Data for analysis

=-=-=

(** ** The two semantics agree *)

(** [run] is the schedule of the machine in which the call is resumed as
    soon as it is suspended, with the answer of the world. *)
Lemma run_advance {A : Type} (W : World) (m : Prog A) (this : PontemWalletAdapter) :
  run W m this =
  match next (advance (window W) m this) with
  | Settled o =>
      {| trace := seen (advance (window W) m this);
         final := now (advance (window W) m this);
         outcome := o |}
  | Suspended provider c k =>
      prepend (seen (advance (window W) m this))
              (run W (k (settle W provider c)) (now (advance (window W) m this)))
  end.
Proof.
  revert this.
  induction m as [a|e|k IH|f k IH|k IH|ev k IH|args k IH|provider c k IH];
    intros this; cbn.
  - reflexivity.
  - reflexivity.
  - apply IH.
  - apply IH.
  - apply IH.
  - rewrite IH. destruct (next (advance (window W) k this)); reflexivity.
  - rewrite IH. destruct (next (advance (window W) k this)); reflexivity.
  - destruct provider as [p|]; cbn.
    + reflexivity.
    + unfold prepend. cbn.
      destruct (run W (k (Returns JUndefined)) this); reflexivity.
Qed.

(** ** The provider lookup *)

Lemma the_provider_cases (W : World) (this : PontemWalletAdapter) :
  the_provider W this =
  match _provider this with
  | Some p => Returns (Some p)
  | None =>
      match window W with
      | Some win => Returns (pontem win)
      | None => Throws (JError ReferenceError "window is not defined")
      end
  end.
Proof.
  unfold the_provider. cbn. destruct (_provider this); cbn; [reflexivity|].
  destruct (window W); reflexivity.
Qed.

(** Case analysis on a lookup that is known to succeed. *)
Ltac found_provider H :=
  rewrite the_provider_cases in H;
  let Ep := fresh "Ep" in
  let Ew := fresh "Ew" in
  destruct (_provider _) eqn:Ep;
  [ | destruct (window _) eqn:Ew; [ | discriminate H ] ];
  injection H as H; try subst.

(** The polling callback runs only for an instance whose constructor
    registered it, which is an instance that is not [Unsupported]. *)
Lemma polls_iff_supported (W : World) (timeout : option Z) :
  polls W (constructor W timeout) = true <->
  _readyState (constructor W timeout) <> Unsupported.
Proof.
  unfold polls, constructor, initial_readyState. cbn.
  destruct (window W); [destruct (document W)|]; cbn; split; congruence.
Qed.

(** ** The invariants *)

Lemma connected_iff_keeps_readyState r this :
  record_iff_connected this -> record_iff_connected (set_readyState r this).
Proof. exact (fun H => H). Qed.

=-=-=

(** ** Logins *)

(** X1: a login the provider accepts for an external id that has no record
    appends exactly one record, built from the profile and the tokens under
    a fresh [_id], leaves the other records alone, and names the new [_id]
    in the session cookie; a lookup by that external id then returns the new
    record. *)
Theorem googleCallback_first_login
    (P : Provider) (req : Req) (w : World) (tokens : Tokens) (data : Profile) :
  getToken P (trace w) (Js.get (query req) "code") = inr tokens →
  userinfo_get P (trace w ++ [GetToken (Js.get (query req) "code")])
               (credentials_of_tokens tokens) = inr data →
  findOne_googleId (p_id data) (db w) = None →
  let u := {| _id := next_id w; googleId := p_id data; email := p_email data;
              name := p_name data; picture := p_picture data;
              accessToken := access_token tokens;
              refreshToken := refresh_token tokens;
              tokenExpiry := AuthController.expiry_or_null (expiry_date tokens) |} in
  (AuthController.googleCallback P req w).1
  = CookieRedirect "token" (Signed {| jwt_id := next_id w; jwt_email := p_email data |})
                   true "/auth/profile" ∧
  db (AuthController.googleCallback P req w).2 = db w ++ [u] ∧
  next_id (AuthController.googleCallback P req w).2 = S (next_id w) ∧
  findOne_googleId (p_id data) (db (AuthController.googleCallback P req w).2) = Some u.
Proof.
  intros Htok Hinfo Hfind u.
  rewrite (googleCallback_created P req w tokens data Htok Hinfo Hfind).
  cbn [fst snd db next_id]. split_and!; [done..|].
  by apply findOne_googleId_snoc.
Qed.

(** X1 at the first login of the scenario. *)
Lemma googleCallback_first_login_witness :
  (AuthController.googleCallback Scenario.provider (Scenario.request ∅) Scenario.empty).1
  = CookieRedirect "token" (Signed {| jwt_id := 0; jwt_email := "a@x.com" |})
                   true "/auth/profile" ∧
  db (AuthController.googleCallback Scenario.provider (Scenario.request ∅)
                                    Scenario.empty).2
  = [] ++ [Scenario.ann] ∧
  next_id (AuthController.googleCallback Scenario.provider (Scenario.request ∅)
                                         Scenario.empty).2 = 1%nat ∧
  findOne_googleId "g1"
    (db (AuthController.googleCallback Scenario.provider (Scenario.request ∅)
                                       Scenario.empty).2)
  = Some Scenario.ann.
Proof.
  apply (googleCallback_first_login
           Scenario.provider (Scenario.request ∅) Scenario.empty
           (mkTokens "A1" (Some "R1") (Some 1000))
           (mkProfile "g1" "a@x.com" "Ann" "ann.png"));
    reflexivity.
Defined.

=-=-=

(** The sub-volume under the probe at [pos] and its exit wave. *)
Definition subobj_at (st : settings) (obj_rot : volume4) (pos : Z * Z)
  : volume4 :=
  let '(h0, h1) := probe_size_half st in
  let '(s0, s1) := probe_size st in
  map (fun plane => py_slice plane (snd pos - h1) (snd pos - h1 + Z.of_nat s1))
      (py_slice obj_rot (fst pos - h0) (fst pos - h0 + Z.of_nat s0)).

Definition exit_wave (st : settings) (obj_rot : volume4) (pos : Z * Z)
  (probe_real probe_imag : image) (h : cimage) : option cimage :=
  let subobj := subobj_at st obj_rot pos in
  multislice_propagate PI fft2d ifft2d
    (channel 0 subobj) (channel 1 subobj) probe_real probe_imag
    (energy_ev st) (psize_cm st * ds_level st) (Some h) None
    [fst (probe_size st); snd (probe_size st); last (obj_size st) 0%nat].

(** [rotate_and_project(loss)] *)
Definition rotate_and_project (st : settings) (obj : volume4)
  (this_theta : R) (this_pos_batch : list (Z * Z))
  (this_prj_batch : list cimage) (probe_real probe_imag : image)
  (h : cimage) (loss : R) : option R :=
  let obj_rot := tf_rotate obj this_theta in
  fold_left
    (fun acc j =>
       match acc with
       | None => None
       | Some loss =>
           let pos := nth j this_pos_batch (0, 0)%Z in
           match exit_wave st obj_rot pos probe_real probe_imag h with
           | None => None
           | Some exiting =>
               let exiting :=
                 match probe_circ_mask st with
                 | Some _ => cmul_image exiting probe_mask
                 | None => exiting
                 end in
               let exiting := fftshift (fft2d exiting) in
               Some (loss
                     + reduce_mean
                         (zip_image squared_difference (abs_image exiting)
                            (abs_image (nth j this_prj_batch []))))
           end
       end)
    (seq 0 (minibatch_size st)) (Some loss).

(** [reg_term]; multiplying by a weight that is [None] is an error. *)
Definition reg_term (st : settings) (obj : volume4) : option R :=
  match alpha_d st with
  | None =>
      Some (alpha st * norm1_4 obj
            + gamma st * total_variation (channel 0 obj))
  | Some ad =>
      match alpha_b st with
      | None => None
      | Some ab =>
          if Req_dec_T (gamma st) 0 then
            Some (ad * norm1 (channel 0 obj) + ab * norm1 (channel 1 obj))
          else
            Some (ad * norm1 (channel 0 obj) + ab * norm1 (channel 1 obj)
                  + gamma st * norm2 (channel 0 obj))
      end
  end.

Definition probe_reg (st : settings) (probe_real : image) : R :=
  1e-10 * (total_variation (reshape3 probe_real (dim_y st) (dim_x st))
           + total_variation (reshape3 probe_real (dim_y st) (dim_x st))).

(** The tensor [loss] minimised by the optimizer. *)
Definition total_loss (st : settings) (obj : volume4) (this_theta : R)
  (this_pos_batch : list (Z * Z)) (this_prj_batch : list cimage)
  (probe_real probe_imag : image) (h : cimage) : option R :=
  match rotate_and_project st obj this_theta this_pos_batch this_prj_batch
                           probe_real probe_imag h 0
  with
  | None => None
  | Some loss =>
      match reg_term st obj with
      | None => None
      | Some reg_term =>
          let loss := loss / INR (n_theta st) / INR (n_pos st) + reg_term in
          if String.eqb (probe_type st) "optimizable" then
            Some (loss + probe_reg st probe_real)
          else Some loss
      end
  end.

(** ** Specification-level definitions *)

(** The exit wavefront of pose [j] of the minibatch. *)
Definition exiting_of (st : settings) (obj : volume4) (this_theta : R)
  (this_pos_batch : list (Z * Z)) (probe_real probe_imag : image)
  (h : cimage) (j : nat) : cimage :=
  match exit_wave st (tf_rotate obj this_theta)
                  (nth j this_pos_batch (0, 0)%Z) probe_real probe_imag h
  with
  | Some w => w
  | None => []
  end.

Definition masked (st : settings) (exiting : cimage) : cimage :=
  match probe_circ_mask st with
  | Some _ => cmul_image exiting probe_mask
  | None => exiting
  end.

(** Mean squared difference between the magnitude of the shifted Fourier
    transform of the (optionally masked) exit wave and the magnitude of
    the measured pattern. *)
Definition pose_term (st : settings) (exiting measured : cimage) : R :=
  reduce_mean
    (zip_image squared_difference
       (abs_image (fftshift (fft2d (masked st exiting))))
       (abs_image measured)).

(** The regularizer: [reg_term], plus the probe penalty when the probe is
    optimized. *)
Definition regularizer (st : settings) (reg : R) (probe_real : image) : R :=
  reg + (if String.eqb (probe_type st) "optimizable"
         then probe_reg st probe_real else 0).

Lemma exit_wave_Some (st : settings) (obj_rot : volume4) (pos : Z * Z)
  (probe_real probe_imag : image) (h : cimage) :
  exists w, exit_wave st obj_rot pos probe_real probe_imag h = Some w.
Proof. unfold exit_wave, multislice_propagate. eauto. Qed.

=-=-=

Problem to solve
What you return must be the lines above that run from the line with "(** ** The two semantics agree *)" to the line with "- destruct provider as [p|]; cbn.", inclusive, each copied exactly.

Exercise output
(** ** The two semantics agree *)

(** [run] is the schedule of the machine in which the call is resumed as
    soon as it is suspended, with the answer of the world. *)
Lemma run_advance {A : Type} (W : World) (m : Prog A) (this : PontemWalletAdapter) :
  run W m this =
  match next (advance (window W) m this) with
  | Settled o =>
      {| trace := seen (advance (window W) m this);
         final := now (advance (window W) m this);
         outcome := o |}
  | Suspended provider c k =>
      prepend (seen (advance (window W) m this))
              (run W (k (settle W provider c)) (now (advance (window W) m this)))
  end.
Proof.
  revert this.
  induction m as [a|e|k IH|f k IH|k IH|ev k IH|args k IH|provider c k IH];
    intros this; cbn.
  - reflexivity.
  - reflexivity.
  - apply IH.
  - apply IH.
  - apply IH.
  - rewrite IH. destruct (next (advance (window W) k this)); reflexivity.
  - rewrite IH. destruct (next (advance (window W) k this)); reflexivity.
  - destruct provider as [p|]; cbn.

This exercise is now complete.